The marquee’s entryway is crawling with the bosses of lesser parties, the lickspittles and gobdaws who oft lurk at the marquee, each of them hoping to schmooze with the GM. In lieu of that, as the GM rarely emerges from his rear chambers, these spongers usually settle for bribing a few of the GM’s underlings, hoping to bias the next event’s reffing. Those bribes being the motive for working as an underling instead of playing as a PC: the GM’s underlings are always flush with pelf, with ample tender for Market lager. Harv’s one of the few bosses who doesn’t haunt the marquee, saying he’d rather suffer defeat than cheat out a win. Other than that, he’d rather suffer nigh anything than defeat.

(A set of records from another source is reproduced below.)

(* ===== verification/QueueFacts.v ===== *)
(** * What each operation of the queue does to the key space

    Keys of different families never collide, keys of a family are injective;
    then, per operation and per branch of its answer (errors included), the
    exact change to the store. *)
From S2P Require Import Prelude GoStrings GoTime Model Etcd Queue.
From Stdlib Require Import Ascii.

Open Scope string_scope.
Open Scope list_scope.
Open Scope orbix_scope.
Open Scope Z_scope.

(** ** Keys *)

(** Keys of two families differ. *)
Ltac key_ne :=
  solve [ unfold PendingKey, ClaimedKey, OverlapKey, WatermarkKey, ResultKey;
          apply prefix_ne; reflexivity
        | congruence ].

(** Read a key after a list of puts and deletes. *)
Ltac lookup_ops :=
  cbn [kvs apply_ops foldl apply_op app];
  repeat first
    [ rewrite lookup_insert_eq | rewrite lookup_insert_ne by key_ne
    | rewrite lookup_delete_eq | rewrite lookup_delete_ne by key_ne ].

Lemma FormatInt_no_at id : str_forall (not_char "@") (FormatInt id) = true.
Proof.
  apply FormatInt_chars; [|done]. intros c Hc. unfold not_char.
  apply negb_true_iff, Ascii.eqb_neq. by intros ->.
Qed.

Lemma cut_stamp id sched : cut "@" (stamp_of id sched) = Some (FormatInt id, sched).
Proof. apply cut_app, FormatInt_no_at. Qed.

Lemma stamp_of_inj i1 s1 i2 s2 : stamp_of i1 s1 = stamp_of i2 s2 -> i1 = i2 /\ s1 = s2.
Proof.
  intros H. apply (f_equal (cut "@")) in H. rewrite !cut_stamp in H.
  injection H as H1 ->. by apply FormatInt_inj in H1.
Qed.

Lemma PendingKey_inj t1 t2 : PendingKey t1 = PendingKey t2 -> stamp t1 = stamp t2.
Proof. apply string_app_inj_l. Qed.

Lemma ClaimedKey_inj t1 t2 : ClaimedKey t1 = ClaimedKey t2 -> stamp t1 = stamp t2.
Proof. apply string_app_inj_l. Qed.

Lemma PendingKey_stamp t1 t2 : stamp t1 = stamp t2 -> PendingKey t1 = PendingKey t2.
Proof. unfold PendingKey. by intros ->. Qed.

Lemma OverlapKey_inj i1 i2 : OverlapKey i1 = OverlapKey i2 -> i1 = i2.
Proof. intros H%string_app_inj_l. by apply FormatInt_inj in H. Qed.

Lemma WatermarkKey_inj i1 i2 : WatermarkKey i1 = WatermarkKey i2 -> i1 = i2.
Proof. intros H%string_app_inj_l. by apply FormatInt_inj in H. Qed.

(** One pending key per job and scheduled time, and the same for claims;
    keys of different families are different. *)
Theorem queue_keys_injective t1 t2 :
  (PendingKey t1 = PendingKey t2 <-> t_JobID t1 = t_JobID t2 /\ t_SchedAt t1 = t_SchedAt t2) /\
  (ClaimedKey t1 = ClaimedKey t2 <-> PendingKey t1 = PendingKey t2) /\
  PendingKey t1 <> ClaimedKey t2 /\ PendingKey t1 <> ResultKey t2 /\
  ClaimedKey t1 <> ResultKey t2 /\
  (forall id, OverlapKey id <> PendingKey t1 /\ OverlapKey id <> ClaimedKey t1 /\
              OverlapKey id <> ResultKey t1 /\ WatermarkKey id <> PendingKey t1 /\
              WatermarkKey id <> ClaimedKey t1 /\ WatermarkKey id <> ResultKey t1 /\
              forall id', OverlapKey id <> WatermarkKey id').
Proof.
  split_and!; try key_ne.
  - split.
    + intros H%PendingKey_inj. by apply stamp_of_inj in H.
    + intros [H1 H2]. unfold PendingKey, stamp. by rewrite H1, H2.
  - split; [intros H%ClaimedKey_inj; by apply PendingKey_stamp|].
    intros H%PendingKey_inj. unfold ClaimedKey. by rewrite H.
  - intros id. split_and!; intros; key_ne.
Qed.

(** A claim key decodes to the job, the time and the node it was made of. *)
Theorem decode_claim_roundtrip t e :
  in_int64 (t_JobID t) = true ->
  decode_claim (ClaimedKey t, e) = Some (mkClaim (t_JobID t) (t_SchedAt t) (e_value e)).
Proof.
  intros Hid. unfold decode_claim, ClaimedKey. cbn [fst snd].
  rewrite TrimPrefix_app. unfold stamp. rewrite cut_stamp.
  destruct (String.eqb_spec (FormatInt (t_JobID t)) "") as [E|_].
  - apply ParseInt_FormatInt in Hid. by rewrite E in Hid.
  - by rewrite ParseInt_FormatInt.
Qed.

Lemma decode_claim_roundtrip_witness :
  decode_claim (ClaimedKey (mkTicket 7 "" "" 0 0 false "2026-01-15T10:00:00Z" 1 "" false),
                mkEntry "node1" 1 1 5)
  = Some (mkClaim 7 "2026-01-15T10:00:00Z" "node1").
Proof.
  apply (decode_claim_roundtrip (mkTicket 7 "" "" 0 0 false "2026-01-15T10:00:00Z" 1 "" false)
           (mkEntry "node1" 1 1 5)).
  reflexivity.
Defined.

(** ** Put if absent *)

(** The outcome of a transaction guarded by [Version(key) = 0]. *)
Definition put_if_absent (key : string) (ops : list Op) (st : Store)
    (r : result EtcdErr bool) (st' : Store) : Prop :=
  match r with
  | Ok true => kvs st !! key = None /\ st' = apply_ops st ops
  | Ok false => is_Some (kvs st !! key) /\ st' = st
  | Err _ => st' = st \/ (kvs st !! key = None /\ st' = apply_ops st ops)
  end.

Lemma txn_put_if_absent key ops st r st' : store_wf st ->
  txn_ok [CVersion key 0] ops [] st r st' -> put_if_absent key ops st r st'.
Proof.
  intros Hwf H. pose proof (cmp_version_0 st key Hwf) as Hc.
  unfold txn_ok in H. cbn [forallb] in H. rewrite andb_true_r in H.
  destruct (cmp_holds (kvs st) (CVersion key 0)); simpl in H.
  - destruct Hc as [Hc _]. specialize (Hc eq_refl). unfold put_if_absent.
    destruct r as [b|]; [destruct H as (-> & _ & ->)|destruct H as [|[_ ->]]]; auto.
  - assert (is_Some (kvs st !! key)).
    { destruct (kvs st !! key) eqn:E; [eauto|]. destruct Hc as [_ Hc]. by specialize (Hc eq_refl). }
    unfold put_if_absent. destruct r as [b|].
    + destruct H as (-> & _ & ->). by rewrite apply_ops_nil.
    + destruct H as [|[_ ->]]; [auto|]. rewrite apply_ops_nil. auto.
Qed.

Section facts.
Context `{TJ : Json Ticket ticket_valid} `{RJ : Json Result result_valid} `{WW : World W}.
Implicit Types (w : W) (t : Ticket).

Definition fire_ops (t : Ticket) (fireTime : string) : list Op :=
  [OpPut (PendingKey t) (marshal t) NoLease; OpPut (WatermarkKey (t_JobID t)) fireTime NoLease].

Lemma Enqueue_step t w : store_wf (store_of w) ->
  exists r, (run (Enqueue t) w).1 = Done (wrap_err "queue: enqueue: " r id) /\
  put_if_absent (PendingKey t) [OpPut (PendingKey t) (marshal t) NoLease] (store_of w) r
    (store_of (run (Enqueue t) w).2).
Proof.
  intros Hwf. unfold Enqueue. simpl. run_step r w' H. exists r. split; [done|].
  by apply txn_put_if_absent.
Qed.

Lemma EnqueueFire_step t ft w : store_wf (store_of w) ->
  exists r, (run (EnqueueFire t ft) w).1 = Done (wrap_err "queue: enqueue fire: " r id) /\
  put_if_absent (PendingKey t) (fire_ops t ft) (store_of w) r
    (store_of (run (EnqueueFire t ft) w).2).
Proof.
  intros Hwf. unfold EnqueueFire. simpl. run_step r w' H. exists r. split; [done|].
  by apply txn_put_if_absent.
Qed.

Definition value_at (st : Store) (k : string) : option string := e_value <$> kvs st !! k.

Lemma value_at_None st k : value_at st k = None <-> kvs st !! k = None.
Proof. unfold value_at. by destruct (kvs st !! k). Qed.

Lemma value_at_is_Some st k : is_Some (value_at st k) <-> is_Some (kvs st !! k).
Proof. unfold value_at. apply fmap_is_Some. Qed.

(** The store differs at most at the keys [ks]. *)
Definition same_except (ks : list string) (st st' : Store) : Prop :=
  forall k, k ∉ ks -> kvs st' !! k = kvs st !! k.

Lemma same_except_ops ops st : same_except (map op_key ops) st (apply_ops st ops).
Proof. intros k Hk. by apply lookup_apply_ops_ne. Qed.

(** C20: [EnqueueFire] creates the ticket and moves the watermark in one step,
    or changes nothing: it answers true exactly when the ticket was not pending;
    after an error the store is in one of these two states. *)
Theorem EnqueueFire_atomic t ft w : store_wf (store_of w) ->
  let st := store_of w in
  let st' := store_of (run (EnqueueFire t ft) w).2 in
  let created := value_at st (PendingKey t) = None /\
    value_at st' (PendingKey t) = Some (marshal t) /\
    value_at st' (WatermarkKey (t_JobID t)) = Some ft /\
    same_except [PendingKey t; WatermarkKey (t_JobID t)] st st' in
  match (run (EnqueueFire t ft) w).1 with
  | Done (Ok true) => created
  | Done (Ok false) => is_Some (value_at st (PendingKey t)) /\ st' = st
  | Done (Err _) => st' = st \/ created
  | Panicked => False
  end.
Proof.
  intros Hwf. destruct (EnqueueFire_step t ft w Hwf) as (r & -> & H). cbv zeta.
  assert (forall st', st' = apply_ops (store_of w) (fire_ops t ft) ->
    value_at st' (PendingKey t) = Some (marshal t) /\
    value_at st' (WatermarkKey (t_JobID t)) = Some ft /\
    same_except [PendingKey t; WatermarkKey (t_JobID t)] (store_of w) st') as Hst.
  { intros st' ->. unfold value_at. split_and!; unfold fire_ops.
    - by lookup_ops.
    - by lookup_ops.
    - apply (same_except_ops (fire_ops t ft)). }
  destruct r as [[]|e]; cbn [wrap_err put_if_absent id] in *.
  - destruct H as [Hn H]. split; [by apply value_at_None|]. by apply Hst.
  - by rewrite value_at_is_Some.
  - destruct H as [H|[Hn H]]; [by left|]. right.
    split; [by apply value_at_None|]. by apply Hst.
Qed.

I sit on a wooden folding chair and wait among the wildings—Yuffie the wolf in her pinafore dress; Vyse the pig in his wool shawl and flop hat; Aika the cat with a matchlock pistol tucked into the obi of her kimono; Epona the duck in his straw rain cape, leather spatterdashes over his shoes—PCs all, but notorious for squandering away fests painting and repainting their makeup, gluing and regluing their whiskers, nary an event fought between them. Rare these wildings are seen here at the GM’s; most oft they’re among the Guild tents, where they juggle and dance for tender. I nod at Yuffie the wolf, who just snorts and goes back to muttering to her party.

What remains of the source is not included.